Observer-based finite frequency H∞ state-feedback control for autonomous ground vehicles

This paper studies the problem of path tracking of Autonomous Ground Vehicles (AGVs) in the presence of sideslip angles. An observer is designed to estimate both the sideslip angle and the vehicle yaw rate, based on which an observer-based controller is established such that the closed-loop system is stable and the vehicle follows a desired path accurately. In particular, the nonlinear vehicle dynamics model is reformulated as a Linear Parameter Varying (LPV) system, and a finite frequency H-infinity criteria is satisfied such that the disturbances are attenuated effectively, the parameter-dependent gain matrices are calculated simultaneously by solving a convex optimization problem. Simulation results show the effectiveness of the method proposed. (C) 2021 ISA. Published by Elsevier Ltd.
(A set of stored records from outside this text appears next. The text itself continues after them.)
Lemma write_remaining_plans name desc remaining :
  scoped s (paired_kind files) (write_remaining s name desc p remaining).
Proof.
  unfold write_remaining. plans_step; [apply plans_map_err|].
  { intros pl r pl' Hf H. destruct (plans_read s (paired_kind files) _ _ _ _ Hf H) as (? & _). by destruct r. }
  plans_step; [solve_plans|]. plans_step; [|by apply plans_write_file].
  plans_step. apply grows_record_diff; [apply hidden_line|done].
Qed.

Hypothesis files_state : state_path p ∈ files.

Lemma paired_files q c m : q = p \/ q = state_path p ->
  paired_kind files (Change {| fc_path := q; fc_contents := c; fc_permissions := m |}).
Proof. intros [->| ->]; done. Qed.
Lemma redacted_merge_plans managed owned desc name options :
  mo_redact_diff options = true ->
  scoped s (paired_kind files) (plan_merge_with s p (state_path p) managed owned desc name options).
Proof.
  intros Hr. apply scoped_plan_merge_with; [apply paired_files| |congruence].
  intros action. apply hidden_line.
Qed.
Lemma redacted_remove_plans desc name options :
  mo_redact_diff options = true ->
  scoped s (paired_kind files) (plan_remove_with s p (state_path p) desc name options).
Proof.
  intros Hr. apply scoped_plan_remove_with; [apply paired_files| |congruence|].
  - intros action. apply hidden_line.
  - intros b Hb. by apply hidden_blank.
Qed.

Lemma copilot_plans proxy configured :
  scoped s (paired_kind files) (Copilot.plan s p proxy configured).
Proof.
  assert (forall pairing, scoped s (paired_kind files) (Copilot.remove s p (state_path p) pairing)) as Hremove.
  { intros pairing. unfold Copilot.remove. plans_step; [by apply redacted_remove_plans|].
    plans_step; [solve_plans|]. unfold Copilot.plan_remove_orphaned.
    plans_step; [apply plans_attempt, copilot_read_looks|].
    repeat plans_step; eauto using write_remaining_plans with planning. }
  unfold Copilot.plan. destruct configured as [[config [gateway|]]|]; [|apply Hremove..].
  destruct proxy as [[listen pairing]|].
  - plans_step; [apply copilot_foreign_looks|]. destruct a as [reason|].
    + plans_step. apply grows_record; [apply hidden_line|done].
    + plans_step; [apply ensure_parent_looks|]. by apply redacted_merge_plans.
  - plans_step; [apply fail_closed_looks; intros; by eapply copilot_in_place_grows|].
    plans_step; [solve_plans|]. plans_step; [solve_plans|apply Hremove].
Qed.

Lemma models_plans proxy configured :
  scoped s (paired_kind files) (VsCodeModels.plan s p proxy configured).
Proof.
  assert (forall pairing, scoped s (paired_kind files) (VsCodeModels.remove s p (state_path p) pairing)) as Hremove.
  { intros pairing. unfold VsCodeModels.remove. plans_step; [by apply redacted_remove_plans|].
    plans_step; [solve_plans|]. unfold VsCodeModels.plan_remove_orphaned.
    plans_step; [apply plans_attempt, models_read_looks|].
    repeat plans_step; eauto using write_remaining_plans with planning. }
  unfold VsCodeModels.plan. destruct configured as [[config [gateway|]]|]; [|apply Hremove..].
  destruct proxy as [[listen pairing]|].
  - plans_step; [apply models_foreign_looks|]. destruct a as [reason|].
    + plans_step. apply grows_record; [apply hidden_line|done].
    + plans_step; [apply ensure_parent_looks|]. by apply redacted_merge_plans.
  - plans_step; [apply fail_closed_looks; intros; by eapply models_in_place_grows|].
    plans_step; [solve_plans|]. plans_step; [solve_plans|apply Hremove].
Qed.
End plans.

Lemma pi_plans `{UrlOps, JsonCodec} s mp sp helper sock config files :
  (forall q, q = mp \/ q = state_path mp \/ q = sp \/ q = state_path sp -> q ∈ files) ->
  scoped s (on_files (in_files files)) (Pi.plan s mp sp helper sock config).
Proof.
  intros Hfiles. unfold Pi.plan, plan_merge, plan_remove.
  destruct config as [[config gateway]|]; repeat plans_step.
  all: try (apply files_plan_merge || apply files_plan_remove; intros q c m Hq; apply Hfiles; simpl; tauto).
  all: solve_plans.
Qed.

#[global] Instance copilot_scope `{JsonCodec} p : ProviderScope (Copilot.provider p).
Proof.
  refine {| provider_files := match p with Some p => [p; state_path p] | None => [] end |}.
  intros ctx config s pl. simpl. destruct (skip_unless _ _ _ _) as [pl'|] eqn:E.
  { intros [= <-]. by eapply skip_unless_grows. }
  destruct p as [p|].
  - intros Hp. eapply run_planning_grows in Hp; [|apply (copilot_plans s p [p; state_path p]); set_solver].
    eapply grows_mono; [exact Hp|apply paired_kind_files].
  - intros Hp. case_match; simplify_eq. apply grows_refl, faithful_default.
Defined.
#[global] Instance pi_scope `{UrlOps, JsonCodec} mp sp : ProviderScope (Pi.provider mp sp).
Proof.
  refine {| provider_files := match mp, sp with
              | Some mp, Some sp => [mp; state_path mp; sp; state_path sp] | _, _ => [] end |}.
  intros ctx config s pl. simpl. destruct (skip_unless _ _ _ _) as [pl'|] eqn:E.
  { intros [= <-]. by eapply skip_unless_grows. }
  destruct mp as [mp|], sp as [sp|]; try done. intros Hp.
  eapply run_planning_grows in Hp; [exact Hp|]. apply pi_plans.
  intros q [-> |[-> |[-> | ->]]]; set_solver.
Defined.

(** ** The user's entries *)

(** Some provider entry of that name was written by a daemon: it has a pairing. *)
Definition daemon_wrote (current : gmap string value) (name : string) : Prop :=
  exists e, e ∈ Copilot.providers current /\ Copilot.name_of e = Some name /\
            Copilot.pairing_of e <> Null.

(** Entries under the managed names are under names a daemon wrote. *)
Definition no_foreign_entries (current : gmap string value) : Prop :=
  let managed := [PROVIDER_OPENAI; PROVIDER_ANTHROPIC] in
  (forall e name, e ∈ Copilot.providers current -> Copilot.name_of e = Some name ->
     name ∈ managed -> daemon_wrote current name) /\
  (forall m name, m ∈ Copilot.entries "models" current ->
     Json.as_str (index m "provider") = Some name -> is_Some (Json.as_str (index m "id")) ->
     name ∈ managed -> daemon_wrote current name).

Lemma written_names current name :
  name ∈ filter_map Copilot.name_of (retain (fun provider => negb (is_null (Copilot.pairing_of provider)))
           (Copilot.providers current)) <-> daemon_wrote current name.
Proof.
  rewrite elem_of_filter_map. unfold daemon_wrote. split.
  - intros (e & [He Hp]%elem_of_retain & Hn). exists e. split; [done|]. split; [done|].
    intros Hnull. by rewrite Hnull in Hp.
  - intros (e & He & Hn & Hp). exists e. split; [|done]. apply elem_of_retain. split; [done|].
    by destruct (Copilot.pairing_of e).
Qed.

Lemma foreign_entry_None config listen pairing current :
  Copilot.foreign_entry (Copilot.managed_document config listen pairing) current = None ->
  no_foreign_entries current.
Proof.
  unfold Copilot.foreign_entry. cbn zeta.
  change (filter_map Copilot.name_of (default [] (as_array (index
    (Copilot.managed_document config listen pairing) "providers")))) with
    [PROVIDER_OPENAI; PROVIDER_ANTHROPIC].
  destruct (find_map _ (Copilot.providers current)) eqn:Ep; [done|]. intros Em.
  rewrite find_map_None in Ep, Em. split.
  - intros e name He Hn Hm. specialize (Ep e He). unfold Copilot.foreign_provider in Ep.
    rewrite Hn, bool_decide_true in Ep by done. simpl in Ep.
    destruct (bool_decide _) eqn:Ew; [|done]. by apply bool_decide_eq_true, written_names in Ew.
  - intros m name Hin Hn [id Hid] Hm. specialize (Em m Hin). unfold Copilot.foreign_model in Em.
    rewrite Hn, Hid, bool_decide_true in Em by done. simpl in Em.
    destruct (bool_decide _) eqn:Ew; [|done]. by apply bool_decide_eq_true, written_names in Ew.
Qed.

Section foreign.
Context {C : JsonCodec}.
Variable s : fs.

Lemma read_managed_value ok w p :
  plans s ok (read_managed s w p) (fun o => read_optional s p = Ok o).
Proof. unfold read_managed. plans_step. destruct a as [c|[]]; try apply plans_err; try apply plans_ret; done. Qed.
Lemma copilot_read_value ok p current contents :
  read_optional s p = Ok (Some contents) -> json_from_slice contents = Ok (Object current) ->
  plans s ok (Copilot.read_object s p) (fun o => o = Some current).
Proof.
  intros Hp Hj. unfold Copilot.read_object, read_document.
  eapply plans_bind.
  { eapply plans_bind; [apply read_managed_value|]. intros o Ho. apply (plans_ret _ _ _ (fun d => d = Some (Object current))).
    rewrite Hp in Ho. injection Ho as <-. simpl. by rewrite Hj. }
  intros d ->. by apply plans_ret.
Qed.
Lemma managed_after_absent ok p name :
  read_optional s p = Ok None -> plans s ok (managed_after s p name) (fun o => o = None).
Proof.
  intros Hp pl r pl' Hf H. unfold managed_after, st_bind in H.
  destruct (read_state s p name pl) as [r0 pl1] eqn:E.
  destruct (plans_read_state s ok p name pl r0 pl1 Hf E) as [Hg _].
  unfold read_state in E. destruct (read_planned s p pl None Hf Hp) as (pl2 & Hr & _).
  rewrite Hr in E. injection E as <- <-. simpl in H. injection H as <- <-. done.
Qed.

(** Until the daemon has written Copilot's providers file, the user's entries are
    theirs: with no sidecar, a plan that points the file at the proxy changes nothing
    unless every provider entry under a managed name, and every model under one,
    has a provider entry of that name that carries a pairing, which only a daemon
    writes; otherwise the plan is a conflict without operations. *)
Theorem copilot_keeps_user_entries p listen pairing config gateway pl contents current :
  read_optional s (state_path p) = Ok None ->
  read_optional s p = Ok (Some contents) -> json_from_slice contents = Ok (Object current) ->
  run_planning (Copilot.plan s p (Some (listen, pairing)) (Some (config, Some gateway))) = Ok pl ->
  (operations pl = [] /\ has_conflicts pl = true) \/ no_foreign_entries current.
Proof.
  intros Hsp Hp Hj Hrun. set (managed := Copilot.managed_document config listen pairing).
  destruct (Copilot.foreign_entry managed current) as [reason|] eqn:Ef.
  2: { right. by eapply foreign_entry_None. }
  left. unfold run_planning in Hrun. unfold Copilot.plan in Hrun. fold managed in Hrun.
  assert (plans s (fun _ => False) (Copilot.foreign_managed_entry s p (state_path p) managed)
            (fun o => o = Some reason)) as Hforeign.
  { unfold Copilot.foreign_managed_entry. eapply plans_bind; [by apply managed_after_absent|].
    intros o ->. simpl. eapply plans_bind; [by eapply copilot_read_value|]. intros o ->.
    apply plans_ret. exact Ef. }
  unfold st_bind at 1 in Hrun.
  destruct (Copilot.foreign_managed_entry s p (state_path p) managed default_plan) as [[o|e] pl1] eqn:E;
    [|done].
  destruct (Hforeign _ _ _ (faithful_default s) E) as [[_ (ops & Hops & Hno) _ _] ->].
  simpl in Hrun. injection Hrun as <-. split.
  - simpl. rewrite Hops. simpl. destruct ops as [|c ops]; [done|].
    destruct (Hno c) as [[] _]. apply list_elem_of_here.
  - unfold has_conflicts, record. simpl. apply any_true. eexists.
    split; [apply elem_of_app; right; by apply list_elem_of_singleton|done].
Qed.
End foreign.
(* ===== verification/SyntaxTree.v ===== *)
(** * The syntax tree of [jsonc-parser], an interface

    VS Code's [settings.json] is edited through the lossless syntax tree of the
    [jsonc-parser] crate. Its operations are a class ([SyntaxTree]); its documented
    behaviour is another ([SyntaxTreeLaws]), which says what an edit does to the list
    of the root object's properties. An instance shows that the laws can hold. *)

From stdpp Require Import countable.
From S2P Require Import Prelude Str Json Codec Config JsonMerge Shared.

(** ** The syntax tree, an interface *)

(** [CstInputValue]: what a property or an element is set to. *)
Inductive CstInputValue : Type :=
| InNull
| InBool (b : bool)
| InNumber (text : string)
| InString (text : string)
| InArray (items : list CstInputValue)
| InObject (fields : list (string * CstInputValue)).

(** A property's value as the code looks at it: the elements of an array, each by its
    [to_serde_value], or another node by its own. *)
Inductive node : Type :=
| Elements (elements : list (option value))
| Leaf (v : option value).
Record member : Type := {
  m_name : option string;  (* [decoded_name] *)
  m_node : node;
}.
#[global] Instance node_eq_dec : EqDecision node.
Proof. solve_decision. Defined.
#[global] Instance member_eq_dec : EqDecision member.
Proof. solve_decision. Defined.

(** An edit of the root object: of the property at an index, or of an element of the
    array there. *)
Inductive edit (V : Type) : Type :=
| SetProperty (i : nat) (v : V)                      (* [property.set_value] *)
| RemoveProperty (i : nat)                           (* [property.remove] *)
| InsertProperty (i : nat) (name : string) (v : V)   (* [object.insert] *)
| AppendProperty (name : string) (v : V)             (* [object.append] *)
| AppendElement (i : nat) (v : V)                    (* [array.append] *)
| RemoveElement (i j : nat).                         (* [node.remove] *)
Arguments SetProperty {V}. Arguments RemoveProperty {V}. Arguments InsertProperty {V}.
Arguments AppendProperty {V}. Arguments AppendElement {V}. Arguments RemoveElement {V}.

Definition edit_map {V W} (f : V -> W) (e : edit V) : edit W :=
  match e with
  | SetProperty i v => SetProperty i (f v)
  | RemoveProperty i => RemoveProperty i
  | InsertProperty i name v => InsertProperty i name (f v)
  | AppendProperty name v => AppendProperty name (f v)
  | AppendElement i v => AppendElement i (f v)
  | RemoveElement i j => RemoveElement i j
  end.

Class SyntaxTree : Type := {
  tree : Type;
  (** [CstRootNode::parse] with VS Code's options: comments and trailing commas. *)
  parse_tree : string -> option tree;
  (** [root.to_string()]. *)
  tree_text : tree -> string;
  (** [root.object_value_or_create()]: the tree with its root object. *)
  root_object : tree -> option tree;
  (** [object.properties()]. *)
  properties : tree -> list member;
  apply_edit : edit CstInputValue -> tree -> tree;
}.

Definition EMPTY_OBJECT : string := "{}" +:+ line_feed.

(** Numbers keep their JSON text. *)
Fixpoint input_value `{Printers} (v : value) : CstInputValue :=
  match v with
  | Null => InNull
  | VBool b => InBool b
  | Number n => InNumber (json_to_string (Number n))
  | VString text => InString text
  | Array items => InArray (map input_value items)
  | Object fields => InObject (btree_iter (input_value <$> fields))
  end.

(** ** What an edit does to the properties *)

Definition node_of (v : value) : node :=
  match v with Array l => Elements (map Some l) | _ => Leaf (Some v) end.
Definition property (name : string) (v : value) : member :=
  {| m_name := Some name; m_node := node_of v |}.
Definition with_node (f : node -> node) (m : member) : member :=
  {| m_name := m_name m; m_node := f (m_node m) |}.
Definition with_elements (f : list (option value) -> list (option value)) : member -> member :=
  with_node (fun n => match n with Elements l => Elements (f l) | Leaf v => Leaf v end).

Definition edited (e : edit value) (ms : list member) : list member :=
  match e with
  | SetProperty i v => alter (with_node (fun _ => node_of v)) i ms
  | RemoveProperty i => delete i ms
  | InsertProperty i name v => (take i ms ++ property name v :: drop i ms)%list
  | AppendProperty name v => (ms ++ [property name v])%list
  | AppendElement i v => alter (with_elements (fun l => l ++ [Some v])%list) i ms
  | RemoveElement i j => alter (with_elements (delete j)) i ms
  end.
Definition edited_all (es : list (edit value)) (ms : list member) : list member :=
  fold_left (fun ms e => edited e ms) es ms.

(** The documented behaviour of the tree: parsing is lossless; an edit does to the
    properties what it says, and keeps the root an object; the text of a tree reads back
    with the same properties, is not blank, and starts as it did; and [bare] trees, like
    that of [{}], have no comments: without properties they print their braces. *)
Class SyntaxTreeLaws `{Printers} (T : SyntaxTree) : Type := {
  parse_lossless text t : parse_tree text = Some t -> tree_text t = text;
  root_object_root t u : root_object t = Some u -> root_object u = Some u;
  edit_root e t : root_object t = Some t -> root_object (apply_edit e t) = Some (apply_edit e t);
  edit_properties e t : root_object t = Some t ->
    properties (apply_edit (edit_map input_value e) t) = edited e (properties t);
  leaf_no_array t m l : m ∈ properties t -> m_node m <> Leaf (Some (Array l));
  reparse t : root_object t = Some t ->
    exists u, parse_tree (tree_text t) = Some u /\ root_object u = Some u /\ properties u = properties t;
  text_not_blank t : root_object t = Some t -> trims_empty (tree_text t) = false;
  root_text_bom t u : root_object t = Some u ->
    strip_prefix bom (tree_text t) = None -> strip_prefix bom (tree_text u) = None;
  edit_text_bom e t : root_object t = Some t ->
    strip_prefix bom (tree_text t) = None -> strip_prefix bom (tree_text (apply_edit e t)) = None;
  bare : tree -> Prop;
  bare_empty : exists t, parse_tree EMPTY_OBJECT = Some t /\
    root_object t = Some t /\ properties t = [] /\ bare t;
  bare_edit e t : root_object t = Some t -> bare t -> bare (apply_edit e t);
  bare_reparse t u : root_object t = Some t -> bare t -> parse_tree (tree_text t) = Some u -> bare u;
  bare_text t : root_object t = Some t -> bare t -> properties t = [] ->
    drop_whitespace (tree_text t) = "{}";
}.


(** ** A concrete tree

    An instance of the interface that satisfies the laws, used to run the edits on
    concrete files: the tree is the list of properties, printed between braces as the
    binary digits of its encoding. It is not a model of JSONC's text. *)

(** What an input value means. *)
Fixpoint output_value (i : CstInputValue) : value :=
  match i with
  | InNull => Null
  | InBool b => VBool b
  | InNumber text => default Null (demo_unjson text)
  | InString text => VString text
  | InArray items => Array (map output_value items)
  | InObject fields => Object (list_to_map (map (fun kv => (fst kv, output_value (snd kv))) fields))
  end.
Lemma output_input v : output_value (input_value v) = v.
Proof.
  induction v as [| |n| |l IH|m IH] using value_ind; simpl; try done.
  - by rewrite demo_unjson_json.
  - f_equal. rewrite map_map. rewrite <- (map_id l) at 2. apply map_ext_in.
    intros a Ha. apply IH. by apply list_elem_of_In.
  - f_equal. apply map_eq. intros k.
    assert (forall l : list (string * CstInputValue), NoDup l.*1 ->
      list_to_map (M := gmap string value) (map (fun kv => (fst kv, output_value (snd kv))) l) !! k
      = output_value <$> (list_to_map (M := gmap string CstInputValue) l !! k)) as Hmap.
    { intros l. induction l as [|[k' x] l IHl]; [done|]. simpl. intros [_ Hnd]%NoDup_cons.
      destruct (decide (k' = k)) as [->|Hne]; [by rewrite !lookup_insert_eq|].
      rewrite !lookup_insert_ne by done. by apply IHl. }
    unfold btree_iter.
    rewrite Hmap by (rewrite merge_sort_Permutation; apply NoDup_fst_map_to_list).
    rewrite (list_to_map_proper _ (map_to_list (input_value <$> m))).
    + rewrite list_to_map_to_list, lookup_fmap. destruct (m !! k) eqn:E; [|done]. simpl. f_equal.
      by apply (IH k).
    + rewrite merge_sort_Permutation. apply NoDup_fst_map_to_list.
    + apply merge_sort_Permutation.
Qed.

(** The normal form of a property: arrays show their elements. *)
Definition normal_node (n : node) : node :=
  match n with Leaf (Some (Array l)) => Elements (map Some l) | _ => n end.
Definition normal (m : member) : member := with_node normal_node m.

Definition member_code (m : member)
  : option string * (list (option (gen_tree leaf)) + option (gen_tree leaf)) :=
  (m_name m, match m_node m with
             | Elements l => inl (map (fmap to_tree) l)
             | Leaf v => inr (to_tree <$> v)
             end).
Definition member_of_code (c : option string * (list (option (gen_tree leaf)) + option (gen_tree leaf)))
  : member :=
  {| m_name := fst c; m_node := match snd c with
                                | inl l => Elements (map (fmap of_tree) l)
                                | inr v => Leaf (of_tree <$> v)
                                end |}.
Lemma member_of_member_code m : member_of_code (member_code m) = m.
Proof.
  destruct m as [name [l|v]]; unfold member_of_code, member_code; simpl; do 2 f_equal.
  - rewrite map_map. rewrite <- (map_id l) at 2. apply map_ext. intros [v|]; simpl; [by rewrite of_to_tree|done].
  - destruct v; simpl; [by rewrite of_to_tree|done].
Qed.

Lemma members_of_codes ms : map member_of_code (map member_code ms) = ms.
Proof. induction ms as [|m ms IH]; simpl; [done|]. by rewrite member_of_member_code, IH. Qed.

Fixpoint of_braced (s : string) : option positive :=
  match s with
  | "}}}" => Some xH
  | String "0" s => xO <$> of_braced s
  | String "1" s => xI <$> of_braced s
  | _ => None
  end.
Lemma of_braced_bits p : of_braced (bits p +:+ "}}}") = Some p.
Proof. induction p as [p IH|p IH|]; simpl; [by rewrite IH|by rewrite IH|done]. Qed.

Definition demo_text (ms : list member) : string :=
  match ms with [] => EMPTY_OBJECT | _ => "{" +:+ bits (encode (map member_code ms)) +:+ "}}}" end.
Definition demo_read (s : string) : option (list member) :=
  if String.eqb s EMPTY_OBJECT then Some []
  else
    match s with
    | String "{" s => map member_of_code <$> (of_braced s ≫= decode)
    | _ => None
    end.
(** Parsing is lossless: other texts are refused. *)
Definition demo_parse (s : string) : option (list member) :=
  demo_read s ≫= fun ms => if String.eqb (demo_text ms) s then Some ms else None.
Lemma demo_parse_text ms : demo_parse (demo_text ms) = Some ms.
Proof.
  unfold demo_parse. assert (demo_read (demo_text ms) = Some ms) as ->.
  { destruct ms as [|m ms]; [done|]. unfold demo_read. set (text := demo_text (m :: ms)).
    assert (String.eqb text EMPTY_OBJECT = false) as ->.
    { apply String.eqb_neq. unfold text, demo_text, EMPTY_OBJECT. intros H.
      by destruct (encode (map member_code (m :: ms))). }
    unfold text, demo_text. change ("{" +:+ ?s) with (String "{" s). cbv beta iota.
    rewrite of_braced_bits. simpl (Some _ ≫= _). rewrite decode_encode. simpl (_ <$> Some _). f_equal.
    exact (members_of_codes (m :: ms)). }
  simpl. by rewrite String.eqb_refl.
Qed.
Lemma braced_not_blank s : trims_empty ("{" +:+ s +:+ "}}}") = false.
Proof.
  unfold trims_empty, trim. set (l := bytes ("{" +:+ s +:+ "}}}")).
  assert (l = 123 :: bytes s ++ [125; 125; 125])%Z%list as ->.
  { unfold l. change (bytes ("{" +:+ s +:+ "}}}")) with (123%Z :: bytes (s +:+ "}}}")). f_equal.
    unfold bytes. induction s as [|a s IH]; [done|]. simpl. f_equal. exact IH. }
  change (trim_start_fuel (length (123%Z :: bytes s ++ [125; 125; 125]%Z)) (123%Z :: bytes s ++ [125; 125; 125]%Z))
    with (123%Z :: bytes s ++ [125; 125; 125]%Z)%list.
  set (r := rev (123%Z :: bytes s ++ [125; 125; 125]%Z)).
  assert (r = 125 :: 125 :: 125 :: rev (123 :: bytes s))%Z%list as Hr.
  { unfold r. change (123%Z :: bytes s ++ [125; 125; 125]%Z)%list with ((123%Z :: bytes s) ++ [125; 125; 125]%Z)%list.
    by rewrite rev_app_distr. }
  rewrite Hr. change (trim_end_fuel (length (123%Z :: bytes s ++ [125; 125; 125]%Z)) (125 :: 125 :: 125 :: rev (123 :: bytes s))%Z)
    with (125 :: 125 :: 125 :: rev (123 :: bytes s))%Z. rewrite <- Hr. unfold r. rewrite rev_involutive. done.
Qed.

#[global] Instance demo_tree : SyntaxTree := {|
  tree := list member;
  parse_tree := demo_parse;
  tree_text := demo_text;
  root_object := Some;
  properties := map normal;
  apply_edit e ms := edited (edit_map output_value e) (map normal ms);
|}.

Lemma map_fixed {A} (f : A -> A) l : map f l = l <-> Forall (fun x => f x = x) l.
Proof.
  induction l as [|x l IH]; simpl; [done|]. rewrite Forall_cons, <- IH. split; [by intros [= -> ->]|].
  by intros [-> ->].
Qed.
Lemma normal_edit e ms : map normal ms = ms -> map normal (edited e ms) = edited e ms.
Proof.
  intros Hn%map_fixed.
  apply map_fixed. assert (forall v, normal_node (node_of v) = node_of v) as Hv by (by intros []).
  assert (forall name v, normal (property name v) = property name v) as Hp.
  { intros name v. unfold normal, with_node, property. simpl. by rewrite Hv. }
  assert (forall f m, normal m = m -> normal (with_elements f m) = with_elements f m) as He.
  { intros f [name [l|v]]; unfold normal, with_elements, with_node; simpl; [done|]. done. }
  destruct e as [i v|i|i name v|name v|i v|i j]; simpl.
  - apply Forall_alter; [done|]. intros m _ _. unfold normal, with_node. simpl. by rewrite Hv.
  - by apply Forall_delete.
  - apply Forall_app. split; [by apply Forall_take|]. constructor; [done|by apply Forall_drop].
  - apply Forall_app. split; [done|]. by constructor.
  - apply Forall_alter; [done|]. intros m _ Hm. by apply He.
  - apply Forall_alter; [done|]. intros m _ Hm. by apply He.
Qed.
Lemma normal_normal ms : map normal (map normal ms) = map normal ms.
Proof.
  rewrite map_map. apply map_ext. intros [name [l|[[]|]]]; done.
Qed.
Lemma edit_map_output e : edit_map output_value (edit_map input_value e) = e.
Proof. destruct e; simpl; by rewrite ?output_input. Qed.
Lemma demo_text_bom ms : strip_prefix bom (demo_text ms) = None.
Proof. by destruct ms. Qed.
Lemma demo_text_not_blank ms : trims_empty (demo_text ms) = false.
Proof. destruct ms; [done|]. apply braced_not_blank. Qed.

#[global] Instance demo_tree_laws : SyntaxTreeLaws demo_tree.
Proof.
  refine {| bare := fun _ => True |}; simpl; try done.
  - intros text t. unfold demo_parse. destruct (demo_read text) as [ms|]; simpl; [|done].
    destruct (String.eqb_spec (demo_text ms) text); [|done]. by intros [= <-].
  - intros e t _. rewrite edit_map_output. apply normal_edit, normal_normal.
  - intros t m l (m' & -> & _)%list_elem_of_fmap. by destruct m' as [name [l'|[[]|]]].
  - intros t _. exists t. by rewrite demo_parse_text.
  - intros t _. apply demo_text_not_blank.
  - intros t u _ _. apply demo_text_bom.
  - intros e t _ _. apply demo_text_bom.
  - exists []. split; [|done]. done.
  - intros t _ _ Ht. by destruct t.
Qed.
All rights reserved.

Automated summary

This paper investigates the problem of path tracking for Autonomous Ground Vehicles (AGVs) in the presence of sideslip angles. An observer is designed to estimate both the sideslip angle and the vehicle yaw rate, and an observer-based controller is established to ensure stability and accurate path following. The nonlinear vehicle dynamics model is reformulated as a Linear Parameter Varying (LPV) system, and a finite frequency H-infinity criteria is satisfied to effectively attenuate disturbances. Parameter-dependent gain matrices are calculated by solving a convex optimization problem. Simulation results demonstrate the effectiveness of the proposed method.